═════ DATA RECORDS ═════

(** * generator-map: the tile-map editor of [src/ts/map.ts]

    A shallow embedding of the [Map] class: the grid of tile elements, the
    selection, the clipboard, the undo/redo history and the JSON
    import/export, followed by the properties of these operations. *)

From Stdlib Require Import ZArith String Ascii Decimal DecimalString DecimalPos DecimalZ Lia.
From stdpp Require Import base tactics option list sorting.

Local Open Scope string_scope.
Local Open Scope list_scope.
Local Open Scope Z_scope.

(** ** The JavaScript values the editor computes with *)

Module JS.

(** A JS number holding an integer, or [NaN] ([None]). *)
Definition number : Type := option Z.

(** [n.toString()] and the [${n}] of a template string, for an integer. *)
Definition toString (z : Z) : string := NilZero.string_of_int (Z.to_int z).

Definition number_toString (n : number) : string :=
  match n with
  | Some z => toString z
  | None => "NaN"
  end.

(** [parseInt(s)].  The editor only parses the [data-row] and [data-col]
    attributes, which [init] writes with [toString]; the model reads a
    plain decimal numeral, with an optional minus sign, and yields [NaN]
    on every other string. *)
Definition parseInt (s : string) : number :=
  Z.of_int <$> NilZero.int_of_string s.

Definition add (a b : number) : number :=
  match a, b with
  | Some x, Some y => Some (x + y)
  | _, _ => None
  end.

Definition sub (a b : number) : number :=
  match a, b with
  | Some x, Some y => Some (x - y)
  | _, _ => None
  end.

(** Comparisons: every comparison with [NaN] is false. *)
Definition lt (a b : number) : bool :=
  match a, b with
  | Some x, Some y => x <? y
  | _, _ => false
  end.

Definition gt (a b : number) : bool := lt b a.

Definition ge (a b : number) : bool :=
  match a, b with
  | Some x, Some y => y <=? x
  | _, _ => false
  end.

(** [l.slice(0, e)]: a negative end counts from the end of the array. *)
Definition slice0 {A} (l : list A) (e : Z) : list A :=
  let len := Z.of_nat (length l) in
  let k := if e <? 0 then Z.max (len + e) 0 else Z.min e len in
  take (Z.to_nat k) l.

(** [l[i]]: [undefined] ([None]) outside the array. *)
Definition index {A} (l : list A) (i : Z) : option A :=
  if i <? 0 then None else l !! Z.to_nat i.

End JS.

(** ** The part of the DOM the editor touches *)

Module DOM.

═════

EXERCISE REQUIREMENTS:
Find "bool" in the preceding records. Copy each line that holds it.

TASK RESPONSE:
Definition lt (a b : number) : bool :=
Definition gt (a b : number) : bool := lt b a.
Definition ge (a b : number) : bool :=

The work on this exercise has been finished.